Painter worked at TCMH while she got her associates degree in nursing from Missouri State University in West Plains. As a registered nurse at TCMH, Painter tried her hand in many different departments including pharmacy and clinical information technology.
TCMH began implementing electronic medical records in 2005, and Painter was a super user. She trained others learning how to use the electronic medical records system.
“I worked with the physicians helping them learn the bedside charting program,” Painter said.
She seemed find a niche for herself in teaching and also in patient care.
While working as an RN at TCMH, Painter continued her nursing education pursuing a bachelor’s degree in nursing through the online program at Western Governor’s University in Salt Lake City, Utah.
Painter’s work with EMR and healthcare also helped prepare her for the dual RN roles — nurse at TCMH and nursing instructor at Texas County Technical College and MSU-West Plains.
Painter found that she equally enjoyed providing hands-on patient care and teaching the healthcare practice to others.
Painter’s time at TCMH also gave her the opportunity to work with many different types of healthcare providers, including nurse practitioners. After Painter received her bachelor’s degree, she decided to continue her education by pursuing a master’s degree as a family nurse practitioner through Frontier Nursing University in Hyden, Ky.
“I have had the opportunity to know and work with many amazing practitioners doing amazing things,” Painter said.
Painter and her family used area family nurse practitioners to meet their personal healthcare needs.
“Nurse practitioners can meet the needs of the whole family and the community,” Painter said. “They provide great continuity of care in rural areas.”
When asked what aspects of the nurse practitioner profession she enjoys most, Painter laughed and explained that she loves variety.
“I’ve had this ridiculous career in healthcare where I’ve seen and done a lot of different things,” Painter said. “I haven’t been bored, and I really enjoy all of it.”
The teacher in Painter comes out in her nurse practitioner role when she has the opportunity to counsel a patient about a complex medical issue or to teach a woman about simple contraceptive planning. Painter believes that part of the role as a nurse practitioner in the community is to be a community healthcare educator.
As a family nurse practitioner, Painter has kept her ties with TCMH. She works 20 hours a week in the TCMH Walk In Clinic in Houston.
“Over the years TCMH has shown me loyalty and appreciation, and I feel the same loyalty and appreciation toward TCMH,” Painter said.
Painter is also employed full-time by Cox College of Nursing as the simulation coordinator and assistant professor for the nursing cohorts of RN/BSN students of Cox College and Drury University.
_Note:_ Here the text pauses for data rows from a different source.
(* ===== verification/JqMiddleware.v ===== *)
(** * The middleware of jq programs (middleware/src/jq)

    Each mapping runs a jq program on the JSON of the element; the programs are
    compiled once and kept in a cache of the thread. Whatever fails is an error
    when the mapping halts on errors and is passed over otherwise. *)

From S2P Require Import Prelude BTree Floats Hashing Ast Models Errors Values ChronoOps ResultIndex StateCodec Json.
From S2P Require Import Contexts Parts Session ContinuousQuery Middleware MappingMiddleware.

(** Crate jq_rs: the error is its text, and a program keeps nothing between runs. *)
Class JqLib := {
  JqProgram : Type;
  jq_compile : string -> outcome string JqProgram;
  jq_run : JqProgram -> string -> outcome string string;
}.

(** The cache is a thread-local variable. *)
Class JqCacheOps `{JqLib} (S : Type) := {
  jq_cache : S -> gmap string JqProgram;
  set_jq_cache : gmap string JqProgram -> S -> S;
}.

Section jq.
Context {JN : JsonNumber} {D : Decoders} {JT : JsonText} {JQL : JqLib} {C : Chrono} {T : ChronoText}.
Context {S : Type} `{!JqCacheOps S}.

Inductive JqElementType :=
| JqNode
| JqRelation (in_node_id out_node_id : string).

Record JqMappedOutput := {
  jo_op : option MapOperation;
  jo_label : option string;
  jo_id : option string;
  jo_element_type : option JqElementType;
  jo_query : string;
  halt_on_error : bool;
}.

Record JqMappedOperations := {
  jops_insert : list JqMappedOutput;
  jops_update : list JqMappedOutput;
  jops_delete : list JqMappedOutput;
}.

Record JQ := { jq_mappings : gmap string JqMappedOperations }.

(** Every error of [run_jq] and [jq_get_string] is a [SourceChangeError]: they give its message. *)
Definition run_jq (query input : string) : SM S string string := fun s =>
  let run program s := (map_err (fun e => "JQ execution error: " +:+ e) (jq_run program input), s) in
  match jq_cache s !! query with
  | Some program => run program s
  | None =>
      match jq_compile query with
      | Ok program => run program (set_jq_cache (<[query := program]> (jq_cache s)) s)
      | Err e => (Err ("JQ compilation error: " +:+ e), s)
      | Panic => (Panic, s)
      end
  end.

(** The rest is written over the function that runs a program. *)
Section runner.
Variable run : string -> string -> SM S string string.

Definition jq_get_string (query input : string) : SM S string string :=
  output ← run query input;
  v ← sm_lift (map_err (fun e => "Failed to parse JQ output as JSON: " +:+ e) (json_value_from_str output));
  mret match as_str v with Some s => s | None => value_to_string v end.

(** [None] where the code goes on with the next mapping or item *)
Definition attempt {A} (halt : bool) (describe : string -> string) (m : SM S string A) : SM S MiddlewareError (option A) :=
  fun s => match m s with
           | (Ok a, s) => (Ok (Some a), s)
           | (Err e, s) => if halt then (Err (SourceChangeError (describe e)), s) else (Ok None, s)
           | (Panic, s) => (Panic, s)
           end.

(** The message of a failed part holds the text of the inner error. *)
Definition failed_part (part : string) (e : string) : string :=
  "Failed to get " +:+ part +:+ " from JQ expression: Error processing source change: " +:+ e.

Definition attempt_string (halt : bool) (part query input : string) : SM S MiddlewareError (option string) :=
  attempt halt (failed_part part) (jq_get_string query input).

(** An optional expression: without one the given value stays. *)
Definition attempt_optional {A} (halt : bool) (part : string) (query : option string) (input : string)
    (update : string -> A -> A) (a : A) : SM S MiddlewareError (option A) :=
  match query with
  | None => mret (Some a)
  | Some query => r ← attempt_string halt part query input; mret ((fun t => update t a) <$> r)
  end.

(** Goes on with [k] unless [m] passed over the item. *)
Definition or_skip {A B} (m : SM S MiddlewareError (option A)) (k : A -> SM S MiddlewareError (option B)) :
    SM S MiddlewareError (option B) :=
  r ← m; match r with Some a => k a | None => mret None end.

Definition jq_item (op : MapOperation) (metadata : ElementMetadata) (element : Element) (mapping : JqMappedOutput)
    (item : Value) : SM S MiddlewareError (option SourceChange) :=
  let item_str := value_to_string item in
  let halt := halt_on_error mapping in
  or_skip (attempt_optional halt "id" (jo_id mapping) item_str with_element_id metadata) (fun new_metadata =>
  or_skip (attempt_optional halt "label" (jo_label mapping) item_str (fun l => with_labels [l]) new_metadata) (fun new_metadata =>
  match jo_element_type mapping with
  | Some JqNode => mret (Some (emit op (Node new_metadata (value_to_property_map item))))
  | Some (JqRelation in_node_id out_node_id) =>
      or_skip (attempt_string halt "in_node_id" in_node_id item_str) (fun in_node_id =>
      or_skip (attempt_string halt "out_node_id" out_node_id item_str) (fun out_node_id =>
      mret (Some (emit op (Relation new_metadata
        {| source_id := source_id (reference metadata); element_id := in_node_id |}
        {| source_id := source_id (reference metadata); element_id := out_node_id |} (value_to_property_map item))))))
  | None =>
      mret (Some (emit op
        match element with
        | Node _ _ => Node new_metadata (value_to_property_map item)
        | Relation _ in_node out_node _ => Relation new_metadata in_node out_node (value_to_property_map item)
        end))
  end)).

(** The items a program gives: none for an empty output, the elements of an array, or one value *)
Definition jq_output (mapping : JqMappedOutput) (source_obj : Value) : SM S MiddlewareError (option (list Value)) :=
  let halt := halt_on_error mapping in
  or_skip (attempt halt (fun e => "Failed to serialize source object to string: " +:+ e) (sm_lift (to_json_string source_obj)))
    (fun source_obj_str =>
  or_skip (attempt halt (fun e => e) (run (jo_query mapping) source_obj_str)) (fun output =>
  if (output =? EmptyString)%string then mret None
  else or_skip (attempt halt (fun e => "Failed to parse JQ output as JSON: " +:+ e) (sm_lift (json_value_from_str output)))
    (fun v => mret (Some match v with JArray l => l | v => [v] end)))).

Definition jq_mapping (source_change : SourceChange) (metadata : ElementMetadata) (element : Element)
    (results : list SourceChange) (mapping : JqMappedOutput) : SM S MiddlewareError (list SourceChange) :=
  match (match jo_op mapping with Some op => Some op | None => default_op source_change end) with
  | None => mret results
  | Some op =>
      source_obj ← sm_lift (element_to_json element);
      items ← jq_output mapping source_obj;
      sm_foldl (fun results item =>
        change ← jq_item op metadata element mapping item;
        mret (results ++ option_list change)) results (default [] items)
  end.

Definition jq_mappings_for (source_change : SourceChange) (mappings : JqMappedOperations) : list JqMappedOutput :=
  match source_change with
  | Insert _ => jops_insert mappings
  | Update _ => jops_update mappings
  | Delete _ => jops_delete mappings
  | Future _ => []
  end.

Definition jq_label (self : JQ) (source_change : SourceChange) (metadata : ElementMetadata)
    (results : list SourceChange) (label : string) : SM S MiddlewareError (list SourceChange) :=
  match jq_mappings self !! label, mapped_element source_change with
  | Some mappings, Some element =>
      sm_foldl (jq_mapping source_change metadata element) results (jq_mappings_for source_change mappings)
  | _, _ => mret results
  end.

Definition jq_process_with (self : JQ) (source_change : SourceChange) : SM S MiddlewareError (list SourceChange) :=
  match change_metadata source_change with
  | None => mret [source_change]
  | Some metadata => sm_foldl (jq_label self source_change metadata) [] (labels metadata)
  end.
End runner.

Definition jq_process : JQ -> SourceChange -> SM S MiddlewareError (list SourceChange) := jq_process_with run_jq.

Context {F : FromValue (gmap string JqMappedOperations)}.

Definition jq_create (config : SourceMiddlewareConfig) : outcome MiddlewareSetupError (SourceMiddleware (S:=S)) :=
  match from_value (A:=gmap string JqMappedOperations) (mw_config config) with
  | Err e => Err (InvalidConfiguration ("Invalid configuration: " +:+ e))
  | Panic => Panic
  | Ok mappings => Ok (jq_process {| jq_mappings := mappings |})
  end.

Definition jq_factory : SourceMiddlewareFactory S :=
  {| factory_name := "jq"; factory_create := jq_create |}.
End jq.

(** * The cache of compiled jq programs changes no result *)

(** Reading a cache gives what was written. *)
Class JqCacheLaws `{JqLib} (S : Type) `{!JqCacheOps S} :=
  jq_cache_set : forall cache (s : S), jq_cache (set_jq_cache cache s) = cache.

Section cache.
Context {JN : JsonNumber} {D : Decoders} {JT : JsonText} {JQL : JqLib} {C : Chrono} {T : ChronoText}.
Context {S : Type} `{!JqCacheOps S} `{!JqCacheLaws S}.

(** Every cached program is the compiled query it is kept under. *)
Definition cache_ok (s : S) : Prop := forall query program, jq_cache s !! query = Some program -> jq_compile query = Ok program.

(** Compiling every time *)
Definition run_direct (query input : string) : SM S string string := fun s =>
  match jq_compile query with
  | Ok program => (map_err (fun e => "JQ execution error: " +:+ e) (jq_run program input), s)
  | Err e => (Err ("JQ compilation error: " +:+ e), s)
  | Panic => (Panic, s)
  end.

(** The same result from any state, leaving a correct cache *)
Definition agrees {E A} (m m' : SM S E A) : Prop :=
  forall s s', cache_ok s -> (m s).1 = (m' s').1 /\ cache_ok (m s).2.

Lemma agrees_ret {E A} (a : A) : agrees (E:=E) (mret a) (mret a).
Proof. by intros s s' Hs. Qed.

Lemma agrees_lift {E A} (o : outcome E A) : agrees (sm_lift o) (sm_lift o).
Proof. by intros s s' Hs. Qed.

Lemma agrees_bind {E A B} (m m' : SM S E A) (f f' : A -> SM S E B) :
  agrees m m' -> (forall a, agrees (f a) (f' a)) -> agrees (m ≫= f) (m' ≫= f').
Proof.
  intros Hm Hf s s' Hs. destruct (Hm s s' Hs) as [Heq Hok]. unfold mbind, SM_bind.
  destruct (m s) as [o s1], (m' s') as [o' s1']; cbn in *. subst o'. destruct o; [by apply Hf|done|done].
Qed.

Lemma agrees_foldl {E A B} (f f' : A -> B -> SM S E A) l a :
  (forall a b, agrees (f a b) (f' a b)) -> agrees (sm_foldl f a l) (sm_foldl f' a l).
Proof. intros Hf. revert a. induction l as [|b l IH]; intros a; [apply agrees_ret|]. apply agrees_bind; auto. Qed.

Lemma agrees_run query input : agrees (run_jq query input) (run_direct query input).
Proof.
  intros s s' Hs. unfold run_jq, run_direct. destruct (jq_cache s !! query) as [program|] eqn:Hq.
  - by rewrite (Hs _ _ Hq).
  - destruct (jq_compile query) as [program|e|] eqn:Hc; [|done|done]. split; [done|].
    intros q p. cbn. rewrite jq_cache_set, lookup_insert_Some. intros [[<- <-]|[_ Hp]]; [done|by apply Hs].
Qed.

Lemma agrees_attempt {A} halt describe (m m' : SM S string A) :
  agrees m m' -> agrees (attempt halt describe m) (attempt halt describe m').
Proof.
  intros Hm s s' Hs. destruct (Hm s s' Hs) as [Heq Hok]. unfold attempt.
  destruct (m s) as [o s1], (m' s') as [o' s1']; cbn in *. subst o'. destruct o; [done|by destruct halt|done].
Qed.

Lemma agrees_or_skip {A B} (m m' : SM S MiddlewareError (option A)) (k k' : A -> SM S MiddlewareError (option B)) :
  agrees m m' -> (forall a, agrees (k a) (k' a)) -> agrees (or_skip m k) (or_skip m' k').
Proof. intros Hm Hk. apply agrees_bind; [done|]. intros [a|]; [apply Hk|apply agrees_ret]. Qed.

Create HintDb agree.
#[local] Hint Resolve agrees_ret agrees_lift agrees_bind agrees_foldl agrees_run agrees_attempt agrees_or_skip : agree.

Ltac agree := repeat (split_match || intros || (progress eauto with agree) || apply agrees_or_skip || apply agrees_bind ||
  apply agrees_attempt || apply agrees_foldl).

Lemma agrees_string query input : agrees (jq_get_string run_jq query input) (jq_get_string run_direct query input).
Proof. unfold jq_get_string. agree. Qed.
#[local] Hint Resolve agrees_string : agree.

Lemma agrees_item op metadata element mapping item :
  agrees (jq_item run_jq op metadata element mapping item) (jq_item run_direct op metadata element mapping item).
Proof. unfold jq_item, attempt_optional, attempt_string. agree. Qed.
#[local] Hint Resolve agrees_item : agree.

Lemma agrees_mapping c metadata element results mapping :
  agrees (jq_mapping run_jq c metadata element results mapping) (jq_mapping run_direct c metadata element results mapping).
Proof. unfold jq_mapping, jq_output. agree. Qed.
#[local] Hint Resolve agrees_mapping : agree.

Lemma agrees_process (self : JQ) (c : SourceChange) : agrees (jq_process self c) (jq_process_with run_direct self c).
Proof. unfold jq_process, jq_process_with, jq_label. agree. Qed.

(** The cache of compiled programs is transparent: whatever programs it
    holds already, the changes and errors are those of compiling each program
    anew, and every program it holds afterwards is the compiled query. *)
Theorem jq_cache_transparent (self : JQ) (c : SourceChange) (s : S) :
  cache_ok s ->
  (jq_process self c s).1 = (jq_process_with run_direct self c s).1 /\ cache_ok (jq_process self c s).2.
Proof.
  intros Hs. apply (agrees_process self c s s Hs).
Qed.
End cache.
Painter’s students are locally based and receive clinical and classroom training under Painter.
“I enjoy watching students learn new things and experience the joy and excitement that come from learning,” Painter said.
Painter firmly believes that students that are trained locally and students that have positive experiences with local employers during their training will have more incentive to stay in the area where they have trained to seek employment.
“The local nursing schools are great for our community,” Painter said. “We have the opportunity to grow our own for our local healthcare facilities.”
Painter and her husband, Greg, have purchased a small farm in Bucyrus where they are fixing up the home on the property. They have a son, Ryan, a third-grader at Houston Elementary School.
When Painter isn’t working or teaching, she enjoys “old fashioned” pursuits—sewing, quilting and gardening.
“I’m secretly an old timer,” Painter said with a laugh.
Regardless of her age or pastimes, Painter has a homegrown passion for the health of Texas County. And she intends to cultivate and grow that passion for her community for many more years.